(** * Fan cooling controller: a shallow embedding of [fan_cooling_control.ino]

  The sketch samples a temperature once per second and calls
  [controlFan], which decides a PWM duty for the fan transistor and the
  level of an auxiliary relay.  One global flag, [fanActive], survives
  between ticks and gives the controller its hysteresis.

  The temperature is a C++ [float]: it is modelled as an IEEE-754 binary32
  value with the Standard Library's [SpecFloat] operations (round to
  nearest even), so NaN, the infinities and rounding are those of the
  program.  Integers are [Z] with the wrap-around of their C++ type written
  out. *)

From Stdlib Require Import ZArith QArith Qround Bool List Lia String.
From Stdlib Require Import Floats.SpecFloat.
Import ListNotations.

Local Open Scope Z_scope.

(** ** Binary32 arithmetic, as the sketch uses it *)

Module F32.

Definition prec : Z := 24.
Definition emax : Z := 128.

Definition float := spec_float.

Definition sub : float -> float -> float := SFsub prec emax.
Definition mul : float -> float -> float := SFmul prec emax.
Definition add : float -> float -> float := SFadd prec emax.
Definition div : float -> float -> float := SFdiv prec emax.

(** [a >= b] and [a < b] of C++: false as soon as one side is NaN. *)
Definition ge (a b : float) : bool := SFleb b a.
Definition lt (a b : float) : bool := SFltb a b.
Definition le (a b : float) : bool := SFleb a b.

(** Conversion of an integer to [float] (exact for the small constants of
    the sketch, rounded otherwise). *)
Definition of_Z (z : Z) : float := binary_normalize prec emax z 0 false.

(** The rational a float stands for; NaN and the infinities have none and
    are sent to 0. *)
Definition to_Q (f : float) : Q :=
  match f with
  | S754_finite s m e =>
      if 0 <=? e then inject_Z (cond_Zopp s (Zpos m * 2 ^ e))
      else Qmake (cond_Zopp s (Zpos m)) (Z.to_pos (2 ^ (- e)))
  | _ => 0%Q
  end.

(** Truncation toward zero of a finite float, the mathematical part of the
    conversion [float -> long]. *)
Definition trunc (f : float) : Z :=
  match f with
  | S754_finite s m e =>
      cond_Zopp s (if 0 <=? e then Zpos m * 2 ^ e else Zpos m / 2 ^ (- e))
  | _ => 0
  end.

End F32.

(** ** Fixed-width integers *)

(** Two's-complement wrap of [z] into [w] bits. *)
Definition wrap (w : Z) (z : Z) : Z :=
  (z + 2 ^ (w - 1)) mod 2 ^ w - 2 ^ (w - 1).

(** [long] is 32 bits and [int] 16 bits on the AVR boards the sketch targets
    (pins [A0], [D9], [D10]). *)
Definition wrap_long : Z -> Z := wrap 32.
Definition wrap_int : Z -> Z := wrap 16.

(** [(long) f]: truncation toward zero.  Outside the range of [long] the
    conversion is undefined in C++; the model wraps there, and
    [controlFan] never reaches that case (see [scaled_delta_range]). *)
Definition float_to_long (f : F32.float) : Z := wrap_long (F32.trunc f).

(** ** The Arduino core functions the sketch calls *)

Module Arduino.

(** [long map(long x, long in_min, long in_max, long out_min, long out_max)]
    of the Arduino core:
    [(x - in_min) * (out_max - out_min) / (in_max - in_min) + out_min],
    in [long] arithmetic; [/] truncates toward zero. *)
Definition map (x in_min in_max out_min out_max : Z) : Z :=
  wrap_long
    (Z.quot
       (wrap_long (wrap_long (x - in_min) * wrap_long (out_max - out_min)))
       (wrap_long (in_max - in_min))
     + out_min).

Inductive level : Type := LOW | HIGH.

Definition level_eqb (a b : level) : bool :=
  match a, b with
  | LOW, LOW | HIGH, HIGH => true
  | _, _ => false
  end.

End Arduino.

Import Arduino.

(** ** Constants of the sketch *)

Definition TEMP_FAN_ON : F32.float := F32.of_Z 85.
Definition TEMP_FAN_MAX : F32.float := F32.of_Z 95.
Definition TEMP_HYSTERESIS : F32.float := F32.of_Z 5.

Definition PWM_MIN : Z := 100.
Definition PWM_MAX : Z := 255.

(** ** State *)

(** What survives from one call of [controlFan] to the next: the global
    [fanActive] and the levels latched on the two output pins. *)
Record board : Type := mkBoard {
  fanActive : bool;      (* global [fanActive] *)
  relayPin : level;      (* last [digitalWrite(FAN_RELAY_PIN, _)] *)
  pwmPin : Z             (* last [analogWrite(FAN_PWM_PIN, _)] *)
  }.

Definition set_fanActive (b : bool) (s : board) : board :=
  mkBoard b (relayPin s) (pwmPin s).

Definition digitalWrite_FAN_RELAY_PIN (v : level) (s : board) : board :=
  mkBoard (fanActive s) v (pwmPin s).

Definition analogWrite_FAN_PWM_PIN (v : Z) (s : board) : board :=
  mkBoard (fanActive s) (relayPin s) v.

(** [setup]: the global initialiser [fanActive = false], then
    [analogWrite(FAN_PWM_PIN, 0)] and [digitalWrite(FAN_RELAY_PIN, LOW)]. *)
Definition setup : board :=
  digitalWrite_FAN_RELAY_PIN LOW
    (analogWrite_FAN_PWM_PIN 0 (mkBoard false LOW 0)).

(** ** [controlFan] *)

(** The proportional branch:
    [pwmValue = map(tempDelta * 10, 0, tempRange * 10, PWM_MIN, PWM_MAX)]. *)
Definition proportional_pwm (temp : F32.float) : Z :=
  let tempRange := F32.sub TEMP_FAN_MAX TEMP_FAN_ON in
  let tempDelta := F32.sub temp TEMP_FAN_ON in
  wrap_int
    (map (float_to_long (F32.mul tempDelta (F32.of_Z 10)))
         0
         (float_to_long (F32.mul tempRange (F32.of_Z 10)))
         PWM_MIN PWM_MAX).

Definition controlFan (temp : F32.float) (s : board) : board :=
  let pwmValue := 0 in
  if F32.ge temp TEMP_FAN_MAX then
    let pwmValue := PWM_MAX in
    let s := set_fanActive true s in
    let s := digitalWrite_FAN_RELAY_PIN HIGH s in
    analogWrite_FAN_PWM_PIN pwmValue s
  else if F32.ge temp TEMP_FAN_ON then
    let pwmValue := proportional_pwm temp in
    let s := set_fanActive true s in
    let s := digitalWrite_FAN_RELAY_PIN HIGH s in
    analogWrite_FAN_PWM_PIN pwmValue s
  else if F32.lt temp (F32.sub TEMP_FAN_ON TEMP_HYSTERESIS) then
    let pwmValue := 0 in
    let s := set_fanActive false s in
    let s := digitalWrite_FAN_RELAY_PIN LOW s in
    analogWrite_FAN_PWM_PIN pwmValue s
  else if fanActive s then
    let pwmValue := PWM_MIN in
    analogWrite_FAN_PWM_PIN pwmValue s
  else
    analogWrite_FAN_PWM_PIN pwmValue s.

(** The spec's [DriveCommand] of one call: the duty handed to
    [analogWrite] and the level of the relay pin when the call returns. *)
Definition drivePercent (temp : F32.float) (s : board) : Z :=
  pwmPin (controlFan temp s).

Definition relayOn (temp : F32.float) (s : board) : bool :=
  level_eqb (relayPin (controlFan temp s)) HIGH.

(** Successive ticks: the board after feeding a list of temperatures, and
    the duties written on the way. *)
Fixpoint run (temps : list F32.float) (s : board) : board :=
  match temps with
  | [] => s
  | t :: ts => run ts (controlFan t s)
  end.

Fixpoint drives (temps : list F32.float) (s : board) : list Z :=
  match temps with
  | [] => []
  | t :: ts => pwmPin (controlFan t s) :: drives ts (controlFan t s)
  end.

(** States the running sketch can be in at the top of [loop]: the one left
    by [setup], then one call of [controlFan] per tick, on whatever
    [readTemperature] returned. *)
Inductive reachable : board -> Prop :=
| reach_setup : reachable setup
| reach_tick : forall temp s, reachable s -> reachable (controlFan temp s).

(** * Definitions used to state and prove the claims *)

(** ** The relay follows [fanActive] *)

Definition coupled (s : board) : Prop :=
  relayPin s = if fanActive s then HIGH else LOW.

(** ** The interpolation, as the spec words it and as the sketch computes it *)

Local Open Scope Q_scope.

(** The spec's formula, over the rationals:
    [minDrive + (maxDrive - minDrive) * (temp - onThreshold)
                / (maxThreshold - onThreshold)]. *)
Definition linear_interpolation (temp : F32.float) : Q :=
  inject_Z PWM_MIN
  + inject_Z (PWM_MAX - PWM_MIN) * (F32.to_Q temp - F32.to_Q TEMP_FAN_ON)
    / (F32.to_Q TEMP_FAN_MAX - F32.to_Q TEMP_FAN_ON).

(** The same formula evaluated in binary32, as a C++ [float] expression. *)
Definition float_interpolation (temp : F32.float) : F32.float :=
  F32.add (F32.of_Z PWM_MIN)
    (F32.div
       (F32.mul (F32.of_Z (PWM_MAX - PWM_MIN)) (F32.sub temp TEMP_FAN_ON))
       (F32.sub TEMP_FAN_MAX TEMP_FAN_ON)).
━━━━━━━━━━━━━━━━━━━━━━━━━━━━━━
▸ **WHAT NEEDS TO BE DONE**
Transcribe the records above exactly, beginning at the line that contains "Definition coupled (s" and ending with the line that contains "- onThreshold)]. *)", both included, and nothing else.

▸ **RESPONSE TO THIS TASK**
Definition coupled (s : board) : Prop :=
  relayPin s = if fanActive s then HIGH else LOW.

(** ** The interpolation, as the spec words it and as the sketch computes it *)

Local Open Scope Q_scope.

(** The spec's formula, over the rationals:
    [minDrive + (maxDrive - minDrive) * (temp - onThreshold)
                / (maxThreshold - onThreshold)]. *)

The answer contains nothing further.